**Description of the task**
Exactly the lines from the beginning of the material to the line with "Definition set_writeable (v" are to be repeated, both ends included.
(Data to use begins)
(* ===== verification/Virt.v ===== *)
(** * Virtual memory (mem/virt.c): page tables in the kernel memory

    The page tables are the words of the kernel memory itself, in pages that
    come from the physical allocator, which is used through its interface
    ([PageAllocator]).  An entry is a 64-bit word, read and written through the
    bit fields of [page_entry_t]. *)

From S2P Require Import Prelude Bits Except KList Spinlock MemoryMap PageAlloc.

(** ** Page table entries *)

(** The fields of [page_entry_t] that the code uses. *)
Definition present (e : Z) : bool := Z.testbit e 0.
Definition writeable (e : Z) : bool := Z.testbit e 1.
Definition no_execute (e : Z) : bool := Z.testbit e 63.
Definition frame_of (e : Z) : Z := get_field e 12 40.

Definition set_present (v : bool) (e : Z) : Z := set_field e 0 1 (bit v).
Definition set_writeable (v : bool) (e : Z) : Z := set_field e 1 1 (bit v).
Definition set_no_execute (v : bool) (e : Z) : Z := set_field e 63 1 (bit v).
Definition set_frame (f : Z) (e : Z) : Z := set_field e 12 40 f.

(** [(page_entry_t){ .present = 1, .writeable = w, .no_execute = x, .frame = f }] *)
Definition page_entry (w x : bool) (f : Z) : Z :=
  set_frame f (set_no_execute x (set_writeable w (set_present true 0))).

Definition PML4_INDEX (va : Z) : Z := Z.land (Z.shiftr va 39) 0x1FF.
Definition PML3_INDEX (va : Z) : Z := Z.land (Z.shiftr va 30) 0x1FF.
Definition PML2_INDEX (va : Z) : Z := Z.land (Z.shiftr va 21) 0x1FF.
Definition PML1_INDEX (va : Z) : Z := Z.land (Z.shiftr va 12) 0x1FF.

(** [map_flags_t] *)
Definition MAP_PERM_W : Z := 1.
Definition MAP_PERM_X : Z := 2.

Definition has_flag (flags f : Z) : bool := negb (Z.land flags f =? 0).

(** ** State and helpers *)

Record vstate (S : Type) := VState {
  v_pa : S;                 (* the physical allocator and the kernel memory *)
  m_virt_lock : bool;
  m_cr3 : Z;
  m_kernel_virtual_base : Z;
  m_kernel_physical_base : Z;
  hw_cr3 : Z;               (* the CPU's control registers *)
  hw_cr0 : Z;
  invlpg : list Z;          (* the pages flushed, the last one first *)
}.
Arguments VState {S}.
Arguments v_pa {S}.
Arguments m_virt_lock {S}.
Arguments m_cr3 {S}.
Arguments m_kernel_virtual_base {S}.
Arguments m_kernel_physical_base {S}.
Arguments hw_cr3 {S}.
Arguments hw_cr0 {S}.
Arguments invlpg {S}.

Section virt.
Context {S : Type} `{PageAllocator S} (cpu : Z).

Definition set_pa (p : S) (s : vstate S) : vstate S :=
  VState p (m_virt_lock s) (m_cr3 s) (m_kernel_virtual_base s) (m_kernel_physical_base s)
    (hw_cr3 s) (hw_cr0 s) (invlpg s).

Definition set_virt_lock (b : bool) (s : vstate S) : vstate S :=
  VState (v_pa s) b (m_cr3 s) (m_kernel_virtual_base s) (m_kernel_physical_base s)
    (hw_cr3 s) (hw_cr0 s) (invlpg s).

Definition set_cr3 (c : Z) (s : vstate S) : vstate S :=
  VState (v_pa s) (m_virt_lock s) c (m_kernel_virtual_base s) (m_kernel_physical_base s)
    (hw_cr3 s) (hw_cr0 s) (invlpg s).

(** Memory accesses, allocator calls and lock operations. *)
Definition on_vmem {A} (c : M mem A) : M (vstate S) A :=
  zoom (λ s, pa_mem (v_pa s)) (λ m s, set_pa (pa_write m (v_pa s)) s) c.

Definition v_phys_alloc (size : Z) : M (vstate S) Z := zoom v_pa set_pa (pa_alloc cpu size).
Definition v_phys_free (p : Z) : M (vstate S) unit := zoom v_pa set_pa (pa_free cpu p).

Definition on_virt_lock {A} (c : M lock_state A) : M (vstate S) A :=
  zoom (λ s, LockState (m_virt_lock s) (pa_irq (v_pa s) cpu))
    (λ l s, set_virt_lock (locked l) (set_pa (pa_set_irq cpu (irq_enabled l) (v_pa s)) s)) c.

Definition __invlpg (v : Z) : M (vstate S) unit := modify (λ s,
  VState (v_pa s) (m_virt_lock s) (m_cr3 s) (m_kernel_virtual_base s) (m_kernel_physical_base s)
    (hw_cr3 s) (hw_cr0 s) (v :: invlpg s)).

(** A write to a bit field of the entry at an address. *)
Definition update_entry (entry : Z) (f : Z → Z) : M mem unit :=
  let* e := load entry in
  store entry (f e).

(** ** The page tables *)

(** [&table[i]] *)
Definition entry_at (table i : Z) : Z := table + 8 * i.

(** [PHYS_TO_DIRECT(entry->frame << 12)] *)
Definition next_table (e : Z) : Z := PHYS_TO_DIRECT (Z.shiftl (frame_of e) 12).

(** The table an entry points to, allocated when there is none; 0 is NULL. *)
Definition get_next_level (entry : Z) : M (vstate S) Z :=
  let* e := on_vmem (load entry) in
  if present e then ret (next_table e)
  else
    let* phys := v_phys_alloc PAGE_SIZE in
    if phys =? 0 then ret 0
    else
      on_vmem (memset_zero phys SIZE_4KB) ;;;
      on_vmem (update_entry entry (set_present true)) ;;;
      on_vmem (update_entry entry (set_writeable true)) ;;;
      on_vmem (update_entry entry (set_frame (Z.shiftr (DIRECT_TO_PHYS phys) 12))) ;;;
      let* e := on_vmem (load entry) in
      ret (next_table e).

(** The three calls of [get_next_level] that lead to the level-1 table of an
    address; [None] when one of them returned NULL. *)
Definition get_pml1 (virt : Z) : M (vstate S) (option Z) :=
  let* s := get in
  let* pml3 := get_next_level (entry_at (m_cr3 s) (PML4_INDEX virt)) in
  if pml3 =? 0 then ret None
  else
    let* pml2 := get_next_level (entry_at pml3 (PML3_INDEX virt)) in
    if pml2 =? 0 then ret None
    else
      let* pml1 := get_next_level (entry_at pml2 (PML2_INDEX virt)) in
      if pml1 =? 0 then ret None else ret (Some pml1).

Definition virt_map_page (phys virt flags : Z) : M (vstate S) err_t :=
  let* irq_state := on_virt_lock irq_spinlock_acquire in
  let* t := get_pml1 virt in
  let* err :=
    match t with
    | None => ret ERROR_OUT_OF_MEMORY
    | Some pml1 =>
      on_vmem (store (entry_at pml1 (PML1_INDEX virt))
                 (page_entry (has_flag flags MAP_PERM_W) (negb (has_flag flags MAP_PERM_X))
                    (Z.shiftr phys 12))) ;;;
      ret NO_ERROR
    end in
  on_virt_lock (irq_spinlock_release irq_state) ;;;
  ret err.

(** The loop of [virt_map_range], with [n] pages left. *)
Fixpoint map_pages (n : nat) (i phys virt flags : Z) : M (vstate S) err_t :=
  match n with
  | O => ret NO_ERROR
  | Datatypes.S n =>
    let vaddr := u64 (virt + i * SIZE_4KB) in
    let paddr := u64 (phys + i * SIZE_4KB) in
    RETHROW (virt_map_page paddr vaddr flags) (map_pages n (i + 1) phys virt flags)
  end.

Definition virt_map_range (phys virt page_count flags : Z) : M (vstate S) err_t :=
  map_pages (Z.to_nat page_count) 0 phys virt flags.

(** The loop of [virt_alloc_range]: the error and the value of [i] at the end. *)
Fixpoint alloc_pages (n : nat) (i virt : Z) : M (vstate S) (err_t * Z) :=
  match n with
  | O => ret (NO_ERROR, i)
  | Datatypes.S n =>
    let vaddr := u64 (virt + i * SIZE_4KB) in
    let* phys := v_phys_alloc PAGE_SIZE in
    if phys =? 0 then ret (ERROR_OUT_OF_MEMORY, i)
    else
      let* t := get_pml1 vaddr in
      match t with
      | None => ret (ERROR_OUT_OF_MEMORY, i)
      | Some pml1 =>
        let* e := on_vmem (load (entry_at pml1 (PML1_INDEX vaddr))) in
        if present e then ret (ERROR_CHECK_FAILED, i)
        else
          on_vmem (store (entry_at pml1 (PML1_INDEX vaddr))
                     (page_entry true true (Z.shiftr (DIRECT_TO_PHYS phys) 12))) ;;;
          alloc_pages n (i + 1) virt
      end
  end.

(** One round of the loop under [cleanup], whose address is computed from [i],
    not from [j]; [false] when it jumps back to the [cleanup] label. *)
Fixpoint rollback_round (n : nat) (i virt : Z) : M (vstate S) bool :=
  match n with
  | O => ret true
  | Datatypes.S n =>
    let vaddr := u64 (virt + i * SIZE_4KB) in
    let* t := get_pml1 vaddr in
    match t with
    | None => ret false
    | Some pml1 =>
      let entry := entry_at pml1 (PML1_INDEX vaddr) in
      let* e := on_vmem (load entry) in
      ASSERT (present e) ;;;
      v_phys_free (next_table e) ;;;
      on_vmem (store entry 0) ;;;
      rollback_round n i virt
    end
  end.

(** The code under [cleanup]: an error in it sets [err] and starts it again. *)
Fixpoint rollback (fuel : nat) (err : err_t) (i virt : Z) : M (vstate S) err_t :=
  match fuel with
  | O => no_fuel
  | Datatypes.S fuel =>
    if IS_ERROR err then
      let* done := rollback_round (Z.to_nat i) i virt in
      if done : bool then ret err else rollback fuel ERROR_OUT_OF_MEMORY i virt
    else ret err
  end.

Definition virt_alloc_range (fuel : nat) (virt page_count : Z) : M (vstate S) err_t :=
  let* irq_state := on_virt_lock irq_spinlock_acquire in
  let* (err, i) := alloc_pages (Z.to_nat page_count) 0 virt in
  let* err := rollback fuel err i virt in
  on_virt_lock (irq_spinlock_release irq_state) ;;;
  ret err.

(** The loop of [virt_remap_range]. *)
Fixpoint remap_pages (n : nat) (i virt flags : Z) : M (vstate S) err_t :=
  match n with
  | O => ret NO_ERROR
  | Datatypes.S n =>
    let vaddr := u64 (virt + i * SIZE_4KB) in
    let* t := get_pml1 vaddr in
    match t with
    | None => ret ERROR_OUT_OF_MEMORY
    | Some pml1 =>
      let entry := entry_at pml1 (PML1_INDEX vaddr) in
      let* e := on_vmem (load entry) in
      CHECK (present e) (
        on_vmem (update_entry entry (set_writeable (has_flag flags MAP_PERM_W))) ;;;
        on_vmem (update_entry entry (set_no_execute (negb (has_flag flags MAP_PERM_X)))) ;;;
        __invlpg vaddr ;;;
        remap_pages n (i + 1) virt flags)
    end
  end.

Definition virt_remap_range (virt page_count flags : Z) : M (vstate S) err_t :=
  let* irq_state := on_virt_lock irq_spinlock_acquire in
  let* err := remap_pages (Z.to_nat page_count) 0 virt flags in
  on_virt_lock (irq_spinlock_release irq_state) ;;;
  ret err.

Definition virt_is_mapped (virt : Z) : M (vstate S) bool :=
  let* irq_state := on_virt_lock irq_spinlock_acquire in
  let* t := get_pml1 virt in
  match t with
  | None =>
    on_virt_lock (irq_spinlock_release irq_state) ;;;
    ret false
  | Some pml1 =>
    let* e := on_vmem (load (entry_at pml1 (PML1_INDEX virt))) in
    on_virt_lock (irq_spinlock_release irq_state) ;;;
    ret (present e)
  end.

(** ** Setting up the kernel's address space *)

(** What the boot loader answers about the executable: its load addresses. *)
Record executable_address := ExecutableAddress { virtual_base : Z; physical_base : Z }.

Definition init_virt_early (executable : option executable_address) (hhdm_offset : option Z) :
    M (vstate S) err_t :=
  match executable with
  | None => ret ERROR_CHECK_FAILED
  | Some x =>
    modify (λ s, VState (v_pa s) (m_virt_lock s) (m_cr3 s) (virtual_base x) (physical_base x)
                   (hw_cr3 s) (hw_cr0 s) (invlpg s)) ;;;
    let* s := get in
    CHECK (0xFFFFFFFF800000 <=? m_kernel_virtual_base s)
      match hhdm_offset with
      | None => ret ERROR_CHECK_FAILED
      | Some offset => CHECK (offset =? DIRECT_MAP_OFFSET) (ret NO_ERROR)
      end
  end.

(** The fields of [Elf64_Phdr] that are used, and the constants of lib/elf64.h. *)
Record Elf64_Phdr := Phdr { p_type : Z; p_flags : Z; p_vaddr : Z; p_memsz : Z }.
Definition PT_LOAD : Z := 1.
Definition PF_X : Z := 1.
Definition PF_W : Z := 2.

Definition DIV_ROUND_UP (a b : Z) : Z := u64 (a + (b - 1)) / b.

(** The loop over the program headers. *)
Fixpoint map_segments (phdrs : list Elf64_Phdr) : M (vstate S) err_t :=
  match phdrs with
  | [] => ret NO_ERROR
  | ph :: phdrs =>
    if negb (p_type ph =? PT_LOAD) then map_segments phdrs
    else
      let* s := get in
      let vaddr := p_vaddr ph in
      let vend := u64 (p_vaddr ph + p_memsz ph) in
      let paddr := u64 (u64 (vaddr - m_kernel_virtual_base s) + m_kernel_physical_base s) in
      let pend := u64 (u64 (vend - m_kernel_virtual_base s) + m_kernel_physical_base s) in
      let flags := if has_flag (p_flags ph) PF_W then MAP_PERM_W else 0 in
      CHECK (negb (has_flag (p_flags ph) PF_X) || negb (has_flag flags MAP_PERM_W)) (
        let flags := if has_flag (p_flags ph) PF_X then Z.lor flags MAP_PERM_X else flags in
        let page_num := DIV_ROUND_UP (u64 (pend - paddr)) SIZE_4KB in
        RETHROW (virt_map_range paddr vaddr page_num flags) (map_segments phdrs))
  end.

Definition GC_HEAP_START : Z := 0xFFFF810000000000.
Definition GC_HEAP_END : Z := 0xFFFF8E8000000000.

(** The loop that prepares the first 16TB of the higher half and its shadow. *)
Fixpoint setup_shadow (n : nat) (i : Z) : M (vstate S) err_t :=
  match n with
  | O => ret NO_ERROR
  | Datatypes.S n =>
    let* s := get in
    let virt := u64 (DIRECT_MAP_OFFSET + i * SIZE_512GB) in
    let pml4 := entry_at (m_cr3 s) (PML4_INDEX virt) in
    let shadow_pml4 := entry_at (m_cr3 s) (PML4_INDEX (u64 (virt + SIZE_16TB))) in
    let finish :=
      let* e := on_vmem (load pml4) in
      on_vmem (store shadow_pml4 e) ;;;
      (if (GC_HEAP_START <=? virt) && (virt <? GC_HEAP_END)
       then on_vmem (update_entry shadow_pml4 (set_writeable false))
       else ret tt) ;;;
      setup_shadow n (i + 1) in
    let* e := on_vmem (load pml4) in
    if present e then finish
    else
      let* page := v_phys_alloc PAGE_SIZE in
      CHECK_ERROR (negb (page =? 0)) ERROR_OUT_OF_MEMORY (
        on_vmem (memset_zero page SIZE_4KB) ;;;
        on_vmem (update_entry pml4 (set_present true)) ;;;
        on_vmem (update_entry pml4 (set_writeable true)) ;;;
        on_vmem (update_entry pml4 (set_no_execute true)) ;;;
        on_vmem (update_entry pml4 (set_frame (Z.shiftr (DIRECT_TO_PHYS page) 12))) ;;;
        finish)
  end.

(** [phdrs] are the program headers of the executable the boot loader passes;
    [None] when it passes none. *)
Definition init_virt (phdrs : option (list Elf64_Phdr)) : M (vstate S) err_t :=
  let* cr3 := v_phys_alloc PAGE_SIZE in
  modify (set_cr3 cr3) ;;;
  CHECK (negb (cr3 =? 0)) (
    on_vmem (memset_zero cr3 PAGE_SIZE) ;;;
    match phdrs with
    | None => ret ERROR_CHECK_FAILED
    | Some phdrs =>
      RETHROW (map_segments phdrs)
        (setup_shadow (Z.to_nat (SIZE_16TB / SIZE_512GB)) 0)
    end).

Definition CR0_WP : Z := Z.shiftl 1 16.

Definition switch_page_table : M (vstate S) unit := modify (λ s,
  VState (v_pa s) (m_virt_lock s) (m_cr3 s) (m_kernel_virtual_base s) (m_kernel_physical_base s)
    (DIRECT_TO_PHYS (m_cr3 s)) (Z.lor (hw_cr0 s) CR0_WP) (invlpg s)).

(** ** Page faults *)

Definition KERNEL_HEAP_START : Z := 0xFFFFC00000000000.
Definition KERNEL_HEAP_END : Z := 0xFFFFD00000000000.

Definition in_range (lo addr hi : Z) : bool := (lo <=? addr) && (addr <? hi).

Definition virt_handle_page_fault (addr : Z) : M (vstate S) bool :=
  let page := Z.land addr (Z.lnot PAGE_MASK) in
  let allocate_and_map :=
    let* p := v_phys_alloc PAGE_SIZE in
    if p =? 0 then ret false
    else
      on_vmem (memset_zero p PAGE_SIZE) ;;;
      let* err := virt_map_page (DIRECT_TO_PHYS p) page MAP_PERM_W in
      ret (negb (IS_ERROR err)) in
  if in_range THREADS_ADDR addr THREADS_ADDR_END || in_range GC_HEAP_START addr GC_HEAP_END
     || in_range KERNEL_HEAP_START addr KERNEL_HEAP_END
  then allocate_and_map
  else if in_range STACKS_ADDR addr STACKS_ADDR_END then
    if ALIGN_DOWN addr SIZE_8MB + SIZE_2MB <=? addr then allocate_and_map else ret false
  else if in_range SMALL_STACKS_ADDR addr SMALL_STACKS_ADDR_END then
    if ALIGN_DOWN addr SIZE_32KB + SIZE_4KB <=? addr then allocate_and_map else ret false
  else if in_range DIRECT_MAP_OFFSET addr (DIRECT_MAP_OFFSET + SIZE_512GB) then
    let* err := virt_map_page (DIRECT_TO_PHYS addr) page MAP_PERM_W in
    ret (negb (IS_ERROR err))
  else ret false.
End virt.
(Data to use ends)
**Result**
(* ===== verification/Virt.v ===== *)
(** * Virtual memory (mem/virt.c): page tables in the kernel memory

    The page tables are the words of the kernel memory itself, in pages that
    come from the physical allocator, which is used through its interface
    ([PageAllocator]).  An entry is a 64-bit word, read and written through the
    bit fields of [page_entry_t]. *)

From S2P Require Import Prelude Bits Except KList Spinlock MemoryMap PageAlloc.

(** ** Page table entries *)

(** The fields of [page_entry_t] that the code uses. *)
Definition present (e : Z) : bool := Z.testbit e 0.
Definition writeable (e : Z) : bool := Z.testbit e 1.
Definition no_execute (e : Z) : bool := Z.testbit e 63.
Definition frame_of (e : Z) : Z := get_field e 12 40.

Definition set_present (v : bool) (e : Z) : Z := set_field e 0 1 (bit v).
Definition set_writeable (v : bool) (e : Z) : Z := set_field e 1 1 (bit v).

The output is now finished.